Sharon Heal, 05.01.2016
Two years on from Rebalancing Our Cultural Capital, what has changed?
“London must stop sucking up cash from the rest of Britain.”

This radical statement came just before Christmas, not from the authors of the Rebalancing Our Cultural Capital report that exposed the cultural funding discrepancy between London and the English regions, but from commentator Simon Jenkins.

Jenkins argued in his Guardian column that the government needs to take action to actively redistribute public funding away from the centre to areas of need throughout the UK. The startling investment gap between London and the rest of the UK was laid bare: according to Jenkins, infrastructure spending on each Londoner is £5,500 a year, compared with £580 per head in Yorkshire and £220 per head in the North East.

It’s been over two years since Rebalancing Our Cultural Capital was published and since then there has been a select committee inquiry and further reports from the authors of the original investigation.

But beneath the pile of words and all the accompanying hand-wringing not much seems to have changed. The latest evidence of this stasis came with the latest spending review which heralded good news for London-based nationals and Arts Council England but was cold comfort for museums funded by local authorities and those outside of England.

Jenkins wrote specifically about culture as well as infrastructure projects and had some suggestions for how the imbalance might be fixed: focussing arts investment outside the capital and sharing the density of treasures in London-based collections with the rest of the UK, to name a few.

These are great ideas and ones perhaps that a culture department looking for ideas for a white paper and an arts council thinking about its next investment plan might take note of.

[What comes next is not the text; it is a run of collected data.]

(* ===== verification/ServerProps.v ===== *)
(** * ServerProps: the guarantees of a session

    The properties of [src/src/shadow_server.rs], each with an example: a
    client that says hello, commits a batch and flushes it. *)
From S2P Require Import Prelude Errors Bytes Float64 Model Utf8 Transaction Catalog Aggregate Rollup Query Codec Effects Segment RollupSegment Directory Manifest Scan Database Durable Recovery Planner Store Snapshot Wire Protocol ProtocolInv Canonical Instances Demo StoreDemo.
From S2P Require Import Runtime RuntimeInv RuntimeDb StoreWriter StoreLog Server ServerInv ShadowProps.

(** C14.  Sessions answer in order.  In every interleaving of the server thread
    with the runtime, the responses a client has received answer its requests
    one for one and in order, with at most one request still open; an
    acknowledgement and a health report are only about the source the session
    is bound to, which a HELLO of this connection named; before that HELLO the
    client receives errors only. *)
Theorem sessions_answer_in_order `{Crc} `{TimeZones} {B} `{WriterBackend B} config spawn b (sys0 : Sys B) uid s c :
  start_backend config spawn b = inr sys0 -> server_runs config uid (server_init sys0) s -> srv_conn s = Some c ->
  (exists open answered, cn_requests c = open ++ answered /\ (length open <= 1)%nat /\ Forall2 reply_for answered (cn_out c))
  /\ Forall (bound_to (cn_source c)) (cn_out c)
  /\ (forall src, cn_source c = Some src ->
        exists h, WireRequest (ReqHello h) ∈ cn_requests c /\ hello_source_id h = src)
  /\ (cn_source c = None -> forall m, m ∈ cn_out c -> exists e, m = WireResponse (RespError e)).
Proof.
  intros Hs Hr Ec. destruct (server_runs_ok config uid _ s (server_init_ok _ (start_traced _ _ _ _ Hs)) Hr) as [[_ Hc _] _].
  rewrite Ec in Hc. cbn in Hc. split; [by eapply requests_answered|]. destruct Hc as [_ Ho _ Hh]. split_and!; try done.
  intros Es m Hm. rewrite Es in Ho. apply unbound_errors. by rewrite Forall_forall in Ho; apply Ho.
Qed.

(** [a] was acknowledged as durable, or a flush of its source through its
    sequence was acknowledged, to any client. *)
Definition promised (written : list WireMessage) (a : Ack) : Prop :=
  ack_durable a = true
  \/ exists f, WireResponse (RespAck f) ∈ written /\ ack_kind f = AckFlush /\ ack_source_id f = ack_source_id a
       /\ ack_sequence a <= ack_sequence f.

(** Whatever a power loss leaves of the log of [d] opens, and has the receipt
    that [a] acknowledged, durable. *)
Definition receipt_survives `{Crc} `{RecordCodec} `{IndexCodec} `{TimeZones} {Seg} (seals : gset Z) (d : Database Seg) (a : Ack) : Prop :=
  forall left m, crash (file d) left ->
    exists (d' : Database Seg) r,
      open_file LockAcquired (Database.config d) false seals (mkFile left m []) = (file d', Ok d')
      /\ ingress_receipt (ack_source_id a) (ack_sequence a) d' = Some r
      /\ rc_identity r = mkIdentity (ack_source_id a) (ack_sequence a) (ack_commit_id a) /\ rc_durable r = true.

(** The replies behind an acknowledgement on the wire. *)
Lemma start_store_traced `{Crc} `{RecordCodec} `{IndexCodec} `{TimeZones} `{Lz4} `{MapOrder} `{ManifestCodec} `{ReadDir} `{CacheOrder}
    suffix nonce seal_nonce reclaim_env config spawn answers s0 sys :
  start_store suffix nonce seal_nonce reclaim_env config spawn answers s0 = inr sys -> traced sys.
Proof. unfold start_store. destruct (store_read_only s0); [done|]. destruct (is_some _ && _); [done|]. apply start_traced. Qed.

Lemma promised_replies `{Crc} `{TimeZones} {B} `{WriterBackend B} config uid (sys0 : Sys B) s a :
  traced sys0 -> server_runs config uid (server_init sys0) s ->
  WireResponse (RespAck a) ∈ srv_written s -> ack_kind a = AckCommitBatch -> promised (srv_written s) a ->
  runs config sys0 (srv_sys s)
  /\ exists t r, (t, ReplyWrite (inr r)) ∈ sys_replies (srv_sys s)
       /\ sa_identity r = mkIdentity (ack_source_id a) (ack_sequence a) (ack_commit_id a)
       /\ (cm_durable (sa_commit r) = true
           \/ exists t' f, (t', ReplyFlush (inr f)) ∈ sys_replies (srv_sys s) /\ fa_source_id f = source_id (sa_identity r)
                /\ sequence (sa_identity r) <= fa_through_sequence f).
Proof.
  intros Ht Hr Ha Ek Hp. destruct (server_runs_ok config uid _ s (server_init_ok _ Ht) Hr) as [[_ _ Hw] Hruns].
  rewrite Forall_forall in Hw. pose proof (Hw _ Ha) as Hax. cbn in Hax. rewrite Ek in Hax. destruct Hax as (t & r & Hin & Hid & Hrd).
  split; [done|]. exists t, r. split_and!; [done..|]. destruct Hp as [Hdu|(f & Hf & Ef & Hsrc & Hle)]; [left; congruence|]. right.
  specialize (Hw _ Hf). cbn in Hw. rewrite Ef in Hw. destruct Hw as (t' & r' & Hin' & E1 & E2). exists t', r'.
  rewrite Hid. cbn. split_and!; [done|congruence|lia].
Qed.

(** C4.  Acknowledgements on the wire.  A batch acknowledged to a client as
    durable, or covered by an acknowledged flush of its source, survives every
    power loss of the log: its receipt is there under the source, sequence and
    commit the acknowledgement names.  This holds for a runtime over a bare
    database, and for a runtime over a store as the sidecar starts it, with its
    storage limits and its rollups, with background maintenance or without, as
    long as background sealing is off; the store then keeps its segments. *)
Theorem wire_acknowledgements_survive_power_loss `{Crc} `{RecordCodecLaws} `{IndexCodec} `{TimeZones} `{Lz4} `{MapOrder} `{ManifestCodec}
    `{ReadDir} `{CacheOrder} cfg config uid :
  (forall {Seg} `{SegmentOps Seg} seals (d0 : Database Seg) sys0 s a,
     reachable seals cfg d0 -> start_database config None d0 = inr sys0 -> server_runs config uid (server_init sys0) s ->
     Forall typed_command (sys_sent (srv_sys s)) ->
     WireResponse (RespAck a) ∈ srv_written s -> ack_kind a = AckCommitBatch -> promised (srv_written s) a ->
     receipt_survives seals (wk_backend (sys_work (srv_sys s))) a)
  /\ (forall suffix nonce seal_nonce reclaim_env answers s0 sys0 s a,
     seal_log_bytes_threshold config = None ->
     reachable (published_seal_generations (manifest s0)) cfg (database s0) ->
     start_store suffix nonce seal_nonce reclaim_env config None answers s0 = inr sys0 ->
     server_runs (H1 := store_backend suffix nonce seal_nonce reclaim_env) config uid (server_init sys0) s ->
     Forall typed_command (sys_sent (srv_sys s)) ->
     WireResponse (RespAck a) ∈ srv_written s -> ack_kind a = AckCommitBatch -> promised (srv_written s) a ->
     let s' := sw_store (wk_backend (sys_work (srv_sys s))) in
     segments (manifest s') = segments (manifest s0)
     /\ receipt_survives (published_seal_generations (manifest s')) (database s') a).
Proof.
  split.
  - intros Seg HSeg seals d0 sys0 s a Hd Hs Hr Hty Ha Ek Hp left m Hc.
    destruct (promised_replies config uid sys0 s a (start_database_traced _ _ _ _ Hs) Hr Ha Ek Hp) as (Hruns & t & r & Hin & Hid & Hdu).
    destruct (answered_write_survives config seals d0 sys0 (srv_sys s) t r left m (reachable_inv _ _ _ Hd) Hs Hruns Hty Hin Hdu Hc)
      as (d' & rc & Ho & Hx & Hy). exists d', rc. rewrite Hid in Hx, Hy. done.
  - intros suffix nonce seal_nonce reclaim_env answers s0 sys0 s a Hseal Hd Hs Hr Hty Ha Ek Hp.
    destruct (promised_replies config uid sys0 s a (start_store_traced _ _ _ _ _ _ _ _ _ Hs) Hr Ha Ek Hp) as (Hruns & t & r & Hin & Hid & Hdu).
    destruct (answered_store_write_survives suffix nonce seal_nonce reclaim_env _ config answers s0 sys0 (srv_sys s) t r
      Hseal (reachable_inv _ _ _ Hd) Hs Hruns Hty Hin Hdu) as [Hg Hx]. cbv zeta in *. set (s' := sw_store _) in *.
    split; [exact Hg|]. intros left m Hc. destruct (Hx left m Hc) as (d' & rc & Ho & Hi & Hy). exists d', rc. rewrite Hid in Hi, Hy.
    unfold published_seal_generations. rewrite Hg. done.
Qed.

(** ** A session: hello, commit, flush *)

Definition demo_env : Env := mkEnv 1000 42 true false WaitTimeout.
Definition frame_of (m : WireMessage) : bytes := match encode m with inr f => f | inl _ => [] end.
Definition demo_hello : WireMessage := WireRequest (ReqHello (mkHelloRequest 7 (str "node") (str "1") 0)).
Definition demo_events : list SocketEvent :=
  [SockBytes (frame_of (WireRequest (ReqHealth (mkHealthRequest 3)))); SockInterrupted; SockBytes (frame_of demo_hello); SockBytes demo_frame;
   SockBytes (frame_of (WireRequest (ReqFlush (mkFlushRequest 7 1))))].
Definition demo_actions : list Action :=
  let turn := ActTurn demo_env in let worker := ActWorker 0 0 in
  [ActAccept 500 demo_events; turn; turn; turn; turn; turn; turn;
   ActProducer; ActProducer; worker; ActProducer; ActProducer; worker; worker; worker; worker; turn; turn; turn; turn;
   ActProducer; ActProducer; ActProducer; worker; worker; worker; worker; turn; turn].
Definition demo_server : Server (Database (list Point)) :=
  fold_left (fun s a => act demo_runtime 500 a s) demo_actions (server_init demo_sys0).
Definition demo_conn : Conn := match srv_conn demo_server with Some c => c | None => new_connection [] end.

Lemma demo_server_runs : server_runs demo_runtime 500 (server_init demo_sys0) demo_server.
Proof. apply acts_run. constructor. Qed.

Lemma demo_server_conn : srv_conn demo_server = Some demo_conn.
Proof. vm_compute. reflexivity. Qed.

Lemma demo_server_sent : sys_sent (srv_sys demo_server) = [CmdFlush 7 1 1; CmdWrite (batch_write demo_batch) 0].
Proof. vm_compute. reflexivity. Qed.

Lemma demo_server_typed : Forall typed_command (sys_sent (srv_sys demo_server)).
Proof.
  rewrite demo_server_sent. apply Forall_cons. split; [exact I|]. apply Forall_cons. split; [|apply Forall_nil; exact I].
  apply batch_write_typed, demo_message_typed.
Qed.

Lemma sessions_answer_in_order_witness :
  length (cn_requests demo_conn) = 4%nat /\ length (cn_out demo_conn) = 4%nat /\ cn_source demo_conn = Some 7
  /\ (exists open answered, cn_requests demo_conn = open ++ answered /\ (length open <= 1)%nat
        /\ Forall2 reply_for answered (cn_out demo_conn))
  /\ Forall (bound_to (cn_source demo_conn)) (cn_out demo_conn).
Proof.
  split; [vm_compute; reflexivity|]. split; [vm_compute; reflexivity|]. split; [vm_compute; reflexivity|].
  assert (Hs : start_backend demo_runtime None demo_open = inr demo_sys0) by (vm_compute; reflexivity).
  destruct (sessions_answer_in_order demo_runtime None demo_open demo_sys0 500 demo_server demo_conn Hs demo_server_runs
    demo_server_conn) as (H1 & H2 & _). exact (conj H1 H2).
Defined.

Definition demo_wire_ack : Ack :=
  match srv_written demo_server with
  | _ :: WireResponse (RespAck a) :: _ => a
  | _ => mkAck AckFlush 0 0 0 None None false false 0 0 0 0
  end.
Definition demo_wire_flush : Ack :=
  match srv_written demo_server with
  | WireResponse (RespAck a) :: _ => a
  | _ => mkAck AckCommitBatch 0 0 0 None None false false 0 0 0 0
  end.

Lemma demo_server_written :
  exists older, srv_written demo_server = WireResponse (RespAck demo_wire_flush) :: WireResponse (RespAck demo_wire_ack) :: older.
Proof. eexists. vm_compute. reflexivity. Qed.

(** The same session over a store with storage limits. *)
Definition limits_runtime : ShadowRuntimeConfig := mkRuntimeConfig 4 100 None None (Some (mkLimits 100000 1000)).
Definition free_disk (look : nat) : DiskAnswer := mkDiskAnswer None (Ok (mkStatVfs 512 100)).
Definition fixed_seal_nonce (now : Z) : rstring := str "1".
Definition fixed_reclaim_env (now : Z) : ReclaimEnv := quiet_env.
Definition fixed_nonces (now : Z) : Z -> rstring := demo_nonce.
Definition session_backend : WriterBackend StoreWriter := store_backend demo_suffix fixed_nonces fixed_seal_nonce fixed_reclaim_env.
Definition stopped_store : Sys StoreWriter :=
  mkSys _ (mkWork _ (mkStoreWriter no_store None free_disk 0) (mkHealthState StClosed 0 0 0 ∅ None None StoreOpsSnapshot_default) None None)
    QueueUsage_default [] GateFree Stopped false false 0 [] [] [].
Definition store_sys0 : Sys StoreWriter :=
  match start_store demo_suffix fixed_nonces fixed_seal_nonce fixed_reclaim_env limits_runtime None free_disk store_0 with
  | inr s => s
  | inl _ => stopped_store
  end.
Definition store_server : Server StoreWriter :=
  fold_left (fun s a => act (H1 := session_backend) limits_runtime 500 a s) demo_actions (server_init store_sys0).

Lemma store_0_reachable : reachable (published_seal_generations (manifest store_0)) demo_config (database store_0).
Proof.
  assert (E : database store_0 = set_sealed [] 0 (match (open_mode LockAcquired demo_config false ∅ None).2 with Ok d => d | Err _ => database no_store end))
    by (vm_compute; reflexivity).
  assert (Es : published_seal_generations (manifest store_0) = ∅) by (vm_compute; reflexivity).
  rewrite E, Es. eapply reach_call; [|apply call_attach]. eapply (reach_open _ _ None); [done|].
  rewrite (surjective_pairing (open_mode LockAcquired demo_config false ∅ None)). f_equal.
Qed.

Lemma store_server_sent : sys_sent (srv_sys store_server) = [CmdFlush 7 1 1; CmdWrite (batch_write demo_batch) 0].
Proof. vm_compute. reflexivity. Qed.

Lemma store_server_written :
  exists older, srv_written store_server = WireResponse (RespAck demo_wire_flush) :: WireResponse (RespAck demo_wire_ack) :: older.
Proof. eexists. vm_compute. reflexivity. Qed.

Lemma promised_by_flush older : promised (WireResponse (RespAck demo_wire_flush) :: WireResponse (RespAck demo_wire_ack) :: older) demo_wire_ack.
Proof. right. exists demo_wire_flush. split; [by left|]. split_and!; vm_compute; [reflexivity|reflexivity|discriminate]. Qed.

Lemma wire_acknowledgements_survive_power_loss_witness :
  ack_durable demo_wire_ack = false
  /\ receipt_survives ∅ (wk_backend (sys_work (srv_sys demo_server))) demo_wire_ack
  /\ receipt_survives (published_seal_generations (manifest (sw_store (wk_backend (sys_work (srv_sys store_server))))))
       (database (sw_store (wk_backend (sys_work (srv_sys store_server))))) demo_wire_ack.
Proof.
  split; [vm_compute; reflexivity|]. split.
  - destruct demo_server_written as [older Ew].
    apply (proj1 (wire_acknowledgements_survive_power_loss demo_config demo_runtime 500) (list Point) _ ∅ demo_open demo_sys0 demo_server
      demo_wire_ack demo_open_reachable demo_started demo_server_runs demo_server_typed).
    + rewrite Ew. right. left.
    + vm_compute. reflexivity.
    + rewrite Ew. apply promised_by_flush.
  - destruct store_server_written as [older Ew].
    refine (proj2 (proj2 (wire_acknowledgements_survive_power_loss demo_config limits_runtime 500) demo_suffix fixed_nonces fixed_seal_nonce
      fixed_reclaim_env free_disk store_0 store_sys0 store_server demo_wire_ack eq_refl store_0_reachable _ _ _ _ _ _)).
    + vm_compute. reflexivity.
    + apply acts_run. constructor.
    + rewrite store_server_sent, <- demo_server_sent. exact demo_server_typed.
    + rewrite Ew. right. left.
    + vm_compute. reflexivity.
    + rewrite Ew. apply promised_by_flush.
Defined.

Reading the papers over the Christmas lull it was clear that the campaign to preserve our regional museums is far from over as the battle to save Lancashire museums from extinction demonstrates.

Next week the Museums Association’s annual cuts survey will be published and it highlights the accumulative impact of a reduction in funding for museums over the past four years.

The next year will bring more uncertainty and change for the sector. In all the insecurity one thing is guaranteed: the MA will be making the case for all museums and the public benefit they can deliver.